This week I'm working on the chapter of Waiting for Wonder (the Sarah book) that talks about how Sarah treated the pregnant Hagar so badly that Hagar ran away. I'm thinking about how sometimes we do things that messes up our lives. We "cut holes in our own blanket" (see story below!).
I'm thinking about how Sarah didn't go after Hagar. She wasn't able to restore what she broke. But God did go after Hagar, and brought her back. He was able to restore what Sarah broke.
So, as I ponder and write, and ponder some more, I'm considering rewriting the following story from when Joelle was little. This story talks about how God gives us rules to keep up from cutting up our lives. But I'm also thinking about how he doesn't just leave the gaping holes after we've messed up.
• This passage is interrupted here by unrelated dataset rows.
(** Adding the complement gives a sum that folds to all ones. *)
Lemma complement_verifies sum : is_u32 sum -> is_u32 (sum + complement sum) -> complement (sum + complement sum) = 0.
Proof.
  intros Hs Hs'. destruct (fold_carry_spec sum Hs) as (Hf & Hm & Hz). destruct (fold_carry_spec _ Hs') as (Hf' & Hm' & Hz').
  assert (Ec : complement sum = 65535 - fold_carry 3 sum) by (unfold complement, as_u16, wrap; rewrite Z.mod_small by lia; done).
  set (t := sum + complement sum) in *. unfold complement, as_u16, wrap. rewrite Z.mod_small by lia.
  assert (E : fold_carry 3 t mod 65535 = 0).
  { rewrite Hm'. unfold t. rewrite Ec. set (f := fold_carry 3 sum) in *.
    replace (sum + (65535 - f)) with (sum - f + 1 * 65535) by lia. rewrite Z.mod_add by lia.
    rewrite Zminus_mod, Hm, Z.sub_diag. done. }
  assert (fold_carry 3 t <> 0) by (intros E0; apply Hz' in E0; unfold is_u32 in *; lia).
  apply Z.mod_divide in E as [k Hk]; [|lia]. lia.
Qed.

(** Appending at an even place adds the sums. *)
Lemma words_app l1 l2 : Nat.even (length l1) = true -> words (l1 ++ l2) = words l1 + words l2.
Proof.
  induction l1 as [|a|a b l IH] using pair_ind; intros H; cbn [app words length] in *; [lia|done|].
  rewrite IH; [lia|done].
Qed.

Lemma words_to_be v : 0 <= v < 2 ^ 16 -> words (to_be_bytes 2 v) = v.
Proof.
  intros Hv. rewrite to_be_bytes_2. cbn [words]. rewrite (Z.mod_small (v / 256)).
  - pose proof (Z.div_mod v 256 ltac:(lia)). lia.
  - split; [apply Z.div_pos; lia|apply Z.div_lt_upper_bound; lia].
Qed.

(** Filling in the two zero bytes of a field at an even place. *)
Lemma words_splice off v l : Nat.even off = true -> (off + 2 <= length l)%nat -> take 2 (drop off l) = [0; 0] ->
  0 <= v < 2 ^ 16 -> words (splice off (to_be_bytes 2 v) l) = words l + v.
Proof.
  intros He Hl Hz Hv. unfold splice. rewrite length_to_be_bytes.
  assert (El : l = take off l ++ [0; 0] ++ drop (off + 2) l) by (by rewrite <- Hz, <- drop_drop, take_drop, take_drop).
  rewrite El at 3. assert (Et : Nat.even (length (take off l)) = true) by (rewrite length_take_le by lia; done).
  rewrite !words_app by (done || by rewrite length_to_be_bytes). rewrite words_to_be by done. cbn [words]. lia.
Qed.

Lemma splice_u8 off data b : Forall is_u8 data -> Forall is_u8 b -> Forall is_u8 (splice off data b).
Proof.
  intros Hd Hb. unfold splice. repeat apply Forall_app_2; auto using Forall_take, Forall_drop.
Qed.

(** ** The transmit buffer *)

Definition bytes (n : nat) (l : list Z) : Prop := length l = n /\ Forall is_u8 l.

(** The writes of [tb_puts], and that they stay inside a buffer of [n] bytes. *)
Definition writes (l : list (nat * list Z)) (b : list Z) : list Z := foldl (fun b '(off, data) => splice off data b) b l.
Definition fit (n : nat) (l : list (nat * list Z)) : Prop := Forall (fun '(off, data) => off + length data <= n)%nat l.

(** Pieces that follow one another from [off] on. *)
Fixpoint adjacent (off : nat) (l : list (nat * list Z)) : Prop :=
  match l with [] => True | (o, data) :: l' => o = off /\ adjacent (off + length data) l' end.

Lemma length_writes n l b : length b = n -> fit n l -> length (writes l b) = n.
Proof.
  intros Hb Hl. revert b Hb. induction Hl as [|[off data] l H _ IH]; intros b Hb; cbn; [done|].
  apply IH. rewrite length_splice; lia.
Qed.

(** Two writes one after the other are one. *)
Lemma splice_splice off a c b : (off + length a + length c <= length b)%nat ->
  splice (off + length a) c (splice off a b) = splice off (a ++ c) b.
Proof.
  intros H. unfold splice. rewrite length_app.
  assert (Ht : length (take off b ++ a) = (off + length a)%nat) by (rewrite length_app, length_take_le; lia).
  rewrite (app_assoc (take off b) a), <- Ht. rewrite take_app_length.
  replace (length (take off b ++ a) + length c)%nat with (length (take off b ++ a) + length c)%nat by done.
  rewrite drop_app_add, drop_drop, Ht. rewrite <- !app_assoc. f_equal. f_equal. f_equal. f_equal. lia.
Qed.

Lemma writes_adjacent off l b : adjacent off l -> (off + length (concat (snd <$> l)) <= length b)%nat -> l <> [] ->
  writes l b = splice off (concat (snd <$> l)) b.
Proof.
  revert off b. induction l as [|[o data] l IH]; intros off b Ha Hl Hne; [done|]. destruct Ha as [-> Ha]. cbn [writes foldl fmap list_fmap concat snd] in *.
  rewrite length_app in Hl. destruct l as [|p l]; [by rewrite app_nil_r|].
  change (foldl _ (splice off data b) (p :: l)) with (writes (p :: l) (splice off data b)).
  rewrite (IH (off + length data)%nat); [|done|rewrite length_splice; lia|done]. apply splice_splice. lia.
Qed.

Section Buffer.
Context {D : Type} `{!NetHost D}.

Lemma tb_puts_eq l (s : net D) : fit (length (TX_BUF s)) l -> tb_puts l s = Got (tt, with_TX_BUF (writes l (TX_BUF s)) s).
Proof.
  revert s. induction l as [|[off data] l IH]; intros s Hl; cbn [tb_puts]; [by destruct s|].
  apply Forall_cons in Hl as [H Hl]. unfold mbind, N_bind, tb_put. rewrite (proj2 (Nat.leb_le _ _)) by done.
  rewrite IH; [done|]. cbn. by rewrite length_splice.
Qed.

Lemma tb_put_eq off data (s : net D) : (off + length data <= length (TX_BUF s))%nat ->
  tb_put off data s = Got (tt, with_TX_BUF (splice off data (TX_BUF s)) s).
Proof. intros H. unfold tb_put. by rewrite (proj2 (Nat.leb_le _ _)). Qed.

Lemma sub_eq (l : list Z) a b (s : net D) : (a <= b <= length l)%nat -> sub l a b s = Got (take (b - a) (drop a l), s).
Proof. intros H. unfold sub. by rewrite (proj2 (Nat.leb_le a b)), (proj2 (Nat.leb_le b _)) by lia. Qed.

(** The frame handed to the card is a prefix of the buffer. *)
Lemma tb_send_eq total (s : net D) : (total <= length (TX_BUF s))%nat ->
  tb_send total s = net_send_frame (take total (TX_BUF s)) s.
Proof. intros H. unfold tb_send, mbind, N_bind, getn. rewrite sub_eq by lia. by rewrite Nat.sub_0_r, drop_0. Qed.

End Buffer.

Lemma take_splice_0 data b n : n = length data -> take n (splice 0 data b) = data.
Proof. intros ->. unfold splice. rewrite take_0, app_nil_l. apply take_app_length. Qed.

(** The part of a buffer that was just written. *)
Lemma splice_part off data b : (off + length data <= length b)%nat -> take (length data) (drop off (splice off data b)) = data.
Proof.
  intros H. unfold splice. rewrite drop_app_le by (rewrite length_take_le; lia).
  rewrite drop_ge by (rewrite length_take_le; lia). rewrite app_nil_l. apply take_app_length.
Qed.

(** A write inside what was written before. *)
Lemma splice_inside off k c a b : (k + length c <= length a)%nat -> (off + length a <= length b)%nat ->
  splice (off + k) c (splice off a b) = splice off (splice k c a) b.
Proof.
  intros Hk Hb. unfold splice. assert (Ht : length (take off b) = off) by (apply length_take_le; lia).
  rewrite take_app_add' by done. rewrite take_app_le by lia. rewrite <- Nat.add_assoc, drop_app_add' by done.
  rewrite drop_app_le by lia. rewrite !length_app, length_take_le, length_drop by lia. rewrite <- !app_assoc.
  do 5 f_equal. lia.
Qed.
Lemma okn_tcp_tick : okn (fun _ => True) (tcp_tick (D := D)).
Proof.
  unfold tcp_tick. okb. assert (Hl : Forall (fun id => id < 16)%nat (seq 0 16)) by (by apply Forall_seq; lia).
  induction Hl as [|id l Hid _ IH]; cbn [tick_conns]; [by apply okn_ret|]. eapply okn_bind; [by apply okn_tick_conn|intros ? ?; exact IH].
Qed.

(** ** Calls *)

Lemma okn_tcp_write id data : Forall is_u8 data -> okn (fun _ => True) (tcp_write (D := D) id data).
Proof.
  intros Hu. unfold tcp_write. destruct (Nat.leb_spec 16 id); [by apply okn_ret|]. eapply okn_bind; [by apply okn_conn|intros c Hc].
  pose proof (co_tx _ Hc) as Ht. destruct (state c), (tx c) as [t|]; try (by apply okn_ret);
    (pose proof (push_ok data t Ht Hu) as (_ & Hp & _); destruct (push data t) as [n t'];
     eapply okn_bind; [apply okn_modc; [done|conn_split]|intros ? ?];
     eapply okn_bind; [by apply okn_flush_tx|intros ? ?; by apply okn_ret]).
Qed.

Lemma okn_tcp_read id len : okn (Forall is_u8) (tcp_read (D := D) id len).
Proof.
  unfold tcp_read. destruct (Nat.leb_spec 16 id); [by apply okn_ret|]. eapply okn_bind; [by apply okn_conn|intros c Hc].
  pose proof (co_rx _ Hc) as Hr. destruct (rx c) as [r|]; [|by apply okn_ret]. pose proof (pop_ok len r Hr) as (E & Hp & _).
  assert (Hu : Forall is_u8 (pop len r).1) by (rewrite E; apply Forall_take; by apply ring_bytes_u8).
  destruct (pop len r) as [b r']. eapply okn_bind; [apply okn_modc; [done|conn_split]|intros ? ?]. by apply okn_ret.
Qed.

Lemma okn_tcp_close id : okn (fun _ => True) (tcp_close (D := D) id).
Proof.
  unfold tcp_close. destruct (Nat.leb_spec 16 id); [by apply okn_ret|]. eapply okn_bind; [by apply okn_conn|intros c Hc].
  assert (Hfin : forall st, okn (fun _ => True) (send_fin (D := D) id st)).
  { intros st. unfold send_fin. eapply okn_bind; [by apply okn_send_flags|intros ? ?].
    eapply okn_bind; [apply okn_modc; [done|conn_split]|intros ? ?]. okb. apply okn_modc; [done|conn_split]. }
  destruct (state c); try apply Hfin; (apply okn_modc; [done|apply drop_conn_ok]).
Qed.

Lemma okn_tcp_listen port : is_u16 port -> okn (fun _ => True) (tcp_listen (D := D) port).
Proof.
  intros Hp. unfold tcp_listen. eapply okn_bind; [apply okn_find_conn|]. intros [id|] Hid; [|by apply okn_ret]. okb.
  eapply okn_bind; [apply okn_modc; [done|]|intros ? ?; by apply okn_ret].
  intros _ _. split; cbn; auto with net; try (by split); try apply zero4_ok; lia.
Qed.

End Tcp.
Lemma be16_eq (l : list Z) i (s : net D) : (i + 2 <= length l)%nat -> be16 l i s = Got (field16 l i, s).
Proof. intros H. unfold be16, mbind, N_bind. rewrite sub_eq by lia. by replace (i + 2 - i)%nat with 2%nat by lia. Qed.
Lemma be32_eq (l : list Z) i (s : net D) : (i + 4 <= length l)%nat -> be32 l i s = Got (field32 l i, s).
Proof. intros H. unfold be32, mbind, N_bind. rewrite sub_eq by lia. by replace (i + 4 - i)%nat with 4%nat by lia. Qed.

(** The same as triples: the value read is known. *)
Lemma okn_be16_is (l : list Z) i : (i + 2 <= length l)%nat -> okn (D := D) (fun v => v = field16 l i) (be16 l i).
Proof. intros H s Hs. rewrite be16_eq by done. by exists (field16 l i), s. Qed.
Lemma okn_idx_is (l : list Z) i : (i < length l)%nat -> okn (D := D) (fun v => v = nth i l 0) (idx l i).
Proof. intros H s Hs. rewrite idx_eq by done. by exists (nth i l 0), s. Qed.
Lemma okn_sub_is (l : list Z) a b : (a <= b <= length l)%nat -> okn (D := D) (fun v => v = take (b - a) (drop a l)) (sub l a b).
Proof. intros H s Hs. rewrite sub_eq by done. eauto. Qed.

End Fields.

Lemma part_bytes l a n : Forall is_u8 l -> (a + n <= length l)%nat -> bytes n (take n (drop a l)).
Proof. intros Hu Hl. split; [rewrite length_take, length_drop; lia|by apply Forall_take, Forall_drop]. Qed.

(** ** Benign frames *)

(** The header length, the total length and the payload of an IPv4 packet. *)
Definition ip_ihl (p : list Z) : nat := Z.to_nat (Z.land (nth 0 p 0) 0xF * 4).
Definition ip_total (p : list Z) : nat := Z.to_nat (field16 p 2).
Definition ip_payload (p : list Z) : list Z := take (ip_total p - ip_ihl p) (drop (ip_ihl p) p).

Definition udp_benign (p : list Z) : bool := (length p <? 8)%nat || (8 <=? field16 p 4).

Definition ipv4_benign (p : list Z) : bool :=
  (ip_ihl p <=? ip_total p)%nat &&
  (if nth 9 p 0 =? 6 then seg_benign (ip_payload p) else if nth 9 p 0 =? 17 then udp_benign (ip_payload p) else true).

Definition ipv6_benign (p : list Z) : bool :=
  if nth 6 p 0 =? 6 then seg_benign (take (Z.to_nat (field16 p 4)) (drop 40 p)) else true.

Definition frame_benign (frame : list Z) : bool :=
  let p := drop 14 frame in
  if field16 frame 12 =? 0x0800 then ipv4_benign p else if field16 frame 12 =? 0x86DD then ipv6_benign p else true.

Section Safe.
Context {D : Type} `{!NetHost D}.
#[local] Hint Resolve bytes_u8 : net.

Lemma okn_run_handlers l src_port dst_port data : Forall is_u8 data ->
  okn (D := D) (fun _ => True) (run_handlers l src_port dst_port data).
Proof.
  intros Hu. induction l as [|h l IH]; cbn [run_handlers]; [by apply okn_ret|]. eapply okn_bind; [|intros ? ?; exact IH].
  destruct (_ && _); [|by apply (okn_ret (fun _ => True))]. unfold run_handler.
  destruct (u_handler h); [by apply okn_ret|by apply okn_handle_dhcp|by apply okn_handle_dns].
Qed.

Lemma okn_udp_dispatch p : Forall is_u8 p -> udp_benign p = true -> okn (D := D) (fun _ => True) (handle_udp_dispatch p).
Proof.
  intros Hu Hb. unfold handle_udp_dispatch, udp_benign in *. destruct (Nat.ltb_spec (length p) 8); [by apply okn_ret|].
  cbn [orb] in Hb. apply Z.leb_le in Hb. okb. okb. eapply okn_bind; [apply okn_be16_is; lia|intros ? ->].
  eapply okn_bind; [apply okn_sub; [done|lia]|intros d [_ Hd]]. eapply okn_bind; [by apply (okn_getn _ (fun _ => True))|intros l _].
  by apply okn_run_handlers.
Qed.

Lemma okn_handle_ipv4 mac p : bytes 6 mac -> Forall is_u8 p -> ipv4_benign p = true -> okn (D := D) (fun _ => True) (handle_ipv4 mac p).
Proof.
  intros Hm Hu Hb. unfold handle_ipv4. destruct (Nat.ltb_spec (length p) 20); [by apply okn_ret|].
  eapply okn_bind; [apply okn_idx_is; lia|intros ? ->]. destruct (negb _); [by apply okn_ret|]. cbv zeta.
  eapply okn_bind; [apply okn_be16_is; lia|intros ? ->]. fold (ip_ihl p). fold (ip_total p).
  destruct (Nat.ltb_spec (length p) (ip_ihl p)); cbn [orb]; [by apply okn_ret|].
  destruct (Nat.ltb_spec (length p) (ip_total p)); [by apply okn_ret|].
  eapply okn_bind; [apply okn_idx_is; lia|intros ? ->]. eapply okn_bind; [apply (okn_sub p 12 16); [done|lia]|intros src Hsrc].
  eapply okn_bind; [apply (okn_sub p 16 20); [done|lia]|intros dst Hdst]. okb. destruct (_ && _); [by apply okn_ret|].
  destruct Hm as [Lm Um]. eapply okn_bind; [apply (okn_sub mac 0 6); [done|lia]|intros m Hm].
  eapply okn_bind; [by apply okn_arp_learn|intros ? ?].
  unfold ipv4_benign in Hb. apply andb_true_iff in Hb as [Hi%Nat.leb_le Hb].
  eapply okn_bind; [apply okn_sub_is; lia|intros ? ->]. fold (ip_payload p).
  assert (Up : Forall is_u8 (ip_payload p)) by (by apply Forall_take, Forall_drop).
  destruct (nth 9 p 0 =? 1); [by apply okn_handle_icmp|]. destruct (nth 9 p 0 =? 6); [by apply okn_tcp_handle_segment|].
  destruct (nth 9 p 0 =? 17); [by apply okn_udp_dispatch|by apply okn_ret].
Qed.

Lemma okn_handle_ipv6 mac p : bytes 6 mac -> Forall is_u8 p -> ipv6_benign p = true -> okn (D := D) (fun _ => True) (handle_ipv6 mac p).
Proof.
  intros Hm Hu Hb. unfold handle_ipv6. destruct (Nat.ltb_spec (length p) 40); [by apply okn_ret|]. okb. destruct (negb _); [by apply okn_ret|].
  eapply okn_bind; [apply okn_be16_is; lia|intros ? ->]. cbv zeta. eapply okn_bind; [apply okn_idx_is; lia|intros ? ->].
  eapply okn_bind; [apply (okn_sub p 8 24); [done|lia]|intros src Hsrc]. eapply okn_bind; [apply (okn_sub p 24 40); [done|lia]|intros dst Hdst].
  set (n := Z.to_nat (field16 p 4)) in *. destruct (Nat.ltb_spec (length p) (40 + n)); [by apply okn_ret|].
  eapply okn_bind; [apply okn_sub_is; lia|intros ? ->]. okb. destruct Hdst as [Ld Ud]. okb. destruct (negb _); [by apply okn_ret|].
  destruct Hm as [Lm Um]. eapply okn_bind; [apply (okn_sub mac 0 6); [done|lia]|intros m Hm].
  eapply okn_bind; [by apply okn_ndp_learn|intros ? ?]. replace (40 + n - 40)%nat with n by lia.
  assert (Up : Forall is_u8 (take n (drop 40 p))) by (by apply Forall_take, Forall_drop).
  unfold ipv6_benign in Hb. fold n in Hb.
  destruct (nth 6 p 0 =? 58); [by apply okn_handle_icmpv6|]. destruct (nth 6 p 0 =? 6); [by apply okn_tcp_handle_segment|by apply okn_ret].
Qed.

Lemma okn_handle_frame frame : Forall is_u8 frame -> frame_benign frame = true -> okn (D := D) (fun _ => True) (handle_frame frame).
Proof.
  intros Hu Hb. unfold handle_frame. destruct (Nat.ltb_spec (length frame) 14); [by apply okn_ret|].
  eapply okn_bind; [apply (okn_sub frame 0 6); [done|lia]|intros dst [Ld Ud]]. okb. okb. okb. destruct (negb _); [by apply okn_ret|].
  eapply okn_bind; [apply (okn_sub frame 6 12); [done|lia]|intros src Hsrc]. eapply okn_bind; [apply okn_be16_is; lia|intros ? ->].
  eapply okn_bind; [apply okn_sub_is; lia|intros ? ->]. assert (Up : Forall is_u8 (drop 14 frame)) by (by apply Forall_drop).
  rewrite take_ge by (rewrite length_drop; lia). unfold frame_benign in Hb. cbv zeta in Hb.
  destruct (field16 frame 12 =? 0x0806) eqn:E; [by apply okn_handle_arp|].
  destruct (_ =? 0x0800); [by apply okn_handle_ipv4|]. destruct (_ =? 0x86DD); [by apply okn_handle_ipv6|by apply okn_ret].
Qed.

(** ** Runs of the stack *)

(** What the drivers, the timer interrupt and the system calls ask of the stack. *)
Inductive net_op :=
| OpFrame (frame : list Z)
| OpTimers
| OpListen (port : Z)
| OpWrite (id : nat) (data : list Z)
| OpRead (id len : nat)
| OpClose (id : nat)
| OpUdp (dst_ip : list Z) (dst_port src_port : Z) (data : list Z).

Definition net_perform (o : net_op) : N D unit :=
  match o with
  | OpFrame frame => handle_frame frame
  | OpTimers => arp_tick;; dhcp_tick;; tcp_tick;; ndp_tick
  | OpListen port => _ ← tcp_listen port; mret tt
  | OpWrite id data => _ ← tcp_write id data; mret tt
  | OpRead id len => _ ← tcp_read id len; mret tt
  | OpClose id => tcp_close id
  | OpUdp dst_ip dst_port src_port data => _ ← udp_send dst_ip dst_port src_port data; mret tt
  end.

Fixpoint net_run (ops : list net_op) : N D unit :=
  match ops with [] => mret tt | o :: ops' => net_perform o;; net_run ops' end.

(** Arguments of the right types, and only benign frames. *)
Definition op_ok (o : net_op) : Prop :=
  match o with
  | OpFrame frame => Forall is_u8 frame /\ frame_benign frame = true
  | OpListen port => is_u16 port
  | OpWrite _ data => Forall is_u8 data
  | OpUdp dst_ip _ _ data => bytes 4 dst_ip /\ Forall is_u8 data
  | _ => True
  end.

Lemma okn_perform o : op_ok o -> okn (fun _ => True) (net_perform o).
Proof.
  destruct o as [f| |port|id data|id len|id|ip dp sp data]; cbn [op_ok net_perform]; intros Ho.
  - destruct Ho. by apply okn_handle_frame.
  - eapply okn_bind; [apply okn_arp_tick|intros ? ?]. eapply okn_bind; [apply okn_dhcp_tick|intros ? ?].
    eapply okn_bind; [apply okn_tcp_tick|intros ? ?]. apply okn_ndp_tick.
  - eapply okn_bind; [by apply okn_tcp_listen|intros ? ?; by apply okn_ret].
  - eapply okn_bind; [by apply okn_tcp_write|intros ? ?; by apply okn_ret].
  - eapply okn_bind; [apply okn_tcp_read|intros ? ?; by apply okn_ret].
  - apply okn_tcp_close.
  - destruct Ho. eapply okn_bind; [by apply okn_udp_send|intros ? ?; by apply okn_ret].
Qed.


(** ** Frames that panic *)

(** An IPv4 packet for us is learned from, and its payload sliced out. *)
Lemma handle_ipv4_payload mac p (s : net D) : bytes 6 mac -> Forall is_u8 p -> (20 <= length p)%nat ->
  Z.shiftr (nth 0 p 0) 4 = 4 -> (ip_ihl p <= length p)%nat -> (ip_total p <= length p)%nat -> net_ok s ->
  take 4 (drop 16 p) = NET_IP (ifc s) ->
  exists s', net_ok s' /\ tcp s' = tcp s /\ ifc s' = ifc s /\ host s' = host s /\ handle_ipv4 mac p s = (ip_payload ← sub p (ip_ihl p) (ip_total p);
    if nth 9 p 0 =? 1 then handle_icmp mac (take 4 (drop 12 p)) ip_payload
    else if nth 9 p 0 =? 6 then tcp_handle_segment (V4 (take 4 (drop 12 p))) ip_payload
    else if nth 9 p 0 =? 17 then handle_udp_dispatch ip_payload else mret tt) s'.
Proof.
  intros Hm Hu Hl Hv Hi Ht Hs Hd.
  destruct (okn_arp_learn (D := D) (take 4 (drop 12 p)) (take 6 (drop 0 mac)) (part_bytes p 12 4 Hu ltac:(lia))
    (part_bytes mac 0 6 (proj2 Hm) ltac:(rewrite (proj1 Hm); lia)) s Hs) as ([] & s' & E & Hs' & _).
  assert (Et : tcp s' = tcp s /\ ifc s' = ifc s /\ host s' = host s).
  { unfold arp_learn, mbind, N_bind, getn, modn in E. destruct (list_find _ _) as [[i e]|]; by injection E as <-. }
  exists s'. split; [done|]. destruct Et as (-> & Ei & Eh). split; [done|]. split; [done|]. split; [done|]. unfold handle_ipv4. destruct (Nat.ltb_spec (length p) 20); [lia|].
  unfold mbind at 1, N_bind at 1. rewrite idx_eq by lia. rewrite Hv. cbn [Z.eqb Pos.eqb negb]. cbv zeta.
  unfold mbind at 1, N_bind at 1. rewrite be16_eq by lia. fold (ip_ihl p). fold (ip_total p).
  destruct (Nat.ltb_spec (length p) (ip_ihl p)); [lia|]. destruct (Nat.ltb_spec (length p) (ip_total p)); [lia|]. cbn [orb].
  unfold mbind at 1, N_bind at 1. rewrite idx_eq by lia. unfold mbind at 1, N_bind at 1. rewrite sub_eq by lia.
  unfold mbind at 1, N_bind at 1. rewrite sub_eq by lia. unfold mbind at 1, N_bind at 1, getn at 1.
  change (20 - 16)%nat with 4%nat. rewrite Hd, bool_decide_true by done. cbn [negb andb].
  unfold mbind at 1, N_bind at 1. rewrite sub_eq by (rewrite (proj1 Hm); lia). unfold mbind at 1, N_bind at 1.
  change (16 - 12)%nat with 4%nat. change (6 - 0)%nat with 6%nat. rewrite E. done.
Qed.

Lemma handle_frame_ipv4 frame (s : net D) : net_ok s -> (14 <= length frame)%nat -> take 6 frame = NET_MAC (ifc s) ->
  field16 frame 12 = 0x0800 -> handle_frame frame s = handle_ipv4 (take 6 (drop 6 frame)) (drop 14 frame) s.
Proof.
  intros Hs Hl Hm He. unfold handle_frame. destruct (Nat.ltb_spec (length frame) 14); [lia|].
  unfold mbind at 1, N_bind at 1. rewrite sub_eq by lia. change (6 - 0)%nat with 6%nat. rewrite drop_0.
  unfold mbind at 1, N_bind at 1, getn at 1. assert (length (take 6 frame) = 6%nat) by (rewrite length_take; lia).
  unfold mbind at 1, N_bind at 1. rewrite idx_eq by lia. unfold mbind at 1, N_bind at 1. rewrite idx_eq by lia.
  rewrite Hm, bool_decide_true by done. cbn [orb negb]. unfold mbind at 1, N_bind at 1. rewrite sub_eq by lia.
  unfold mbind at 1, N_bind at 1. rewrite be16_eq by lia. rewrite He. unfold mbind at 1, N_bind at 1. rewrite sub_eq by lia.
  rewrite (take_ge (drop 14 frame)) by (rewrite length_drop; lia). done.
Qed.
The original story is below. I think I'll rewrite it to emphasize how God also repairs the holes we make, and he does it in ways we could never manage on our own.
JOELLE AND THE SCISSORS
I stood there with the blanket in
my hands and tears in my eyes. Light
shone through a dozen great, gaping holes in the crocheted blanket. I had made the blanket for my 3-year-old when
I was pregnant with her. It was to be a
special gift, an heirloom, for her to keep into adulthood. But here it was, filled with holes, with her
standing beside me with scissors in her hand.
“Oh,
Joelle, how could you?”
Her
eyes slid away.
“You
know this is your special blanket.”
She
sniffed and rubbed her nose with the back of her hand. “I didn’t know.”
I
closed my eyes. She was right. She didn’t know. She didn’t understand how special that
blanket was, and that I couldn’t replace it, and it would be almost impossible
to repair. She didn’t understand what
that blanket meant to me, and would one day mean to her. There were a lot of things that didn’t know.
But
there were some things she did know. One
was that she wasn’t allowed to get the scissors out of the drawer. The other was that she wasn’t to play with
her blanket. She didn’t like those
rules, didn’t understand them. But today
showed the results of breaking them -- a blanket filled with holes.
I
took the scissors out of her hand and placed them high up on a shelf. Then, I folded the blanket into a ball.
Joelle
chewed her lower lip. “Can you fix it,
Mommy?”
I
shook my head. “I don’t think so,
sweetheart. You did a bad thing when you
cut it up with the scissors.”
She
took a big, gulping sob and then ran to her bed and threw herself into the
pillow.
I
stood there and didn’t follow. Truth
was, I didn’t know what to do or what to say.
Nothing could make it all better now.
She would just have to live with the consequences, now and into the
future. That’s just how it would be.
I
went downstairs, spread the blanket on a table, and tried to figure out how I
make salvage the mess. As I did, I
thought about her words, “I didn’t know.”
How
often do I say that same thing to God? I
didn’t know that little white lie would come back to bite me. I didn’t know that if I just kept stubbornly
pushing for my way, I’d end up regretting it.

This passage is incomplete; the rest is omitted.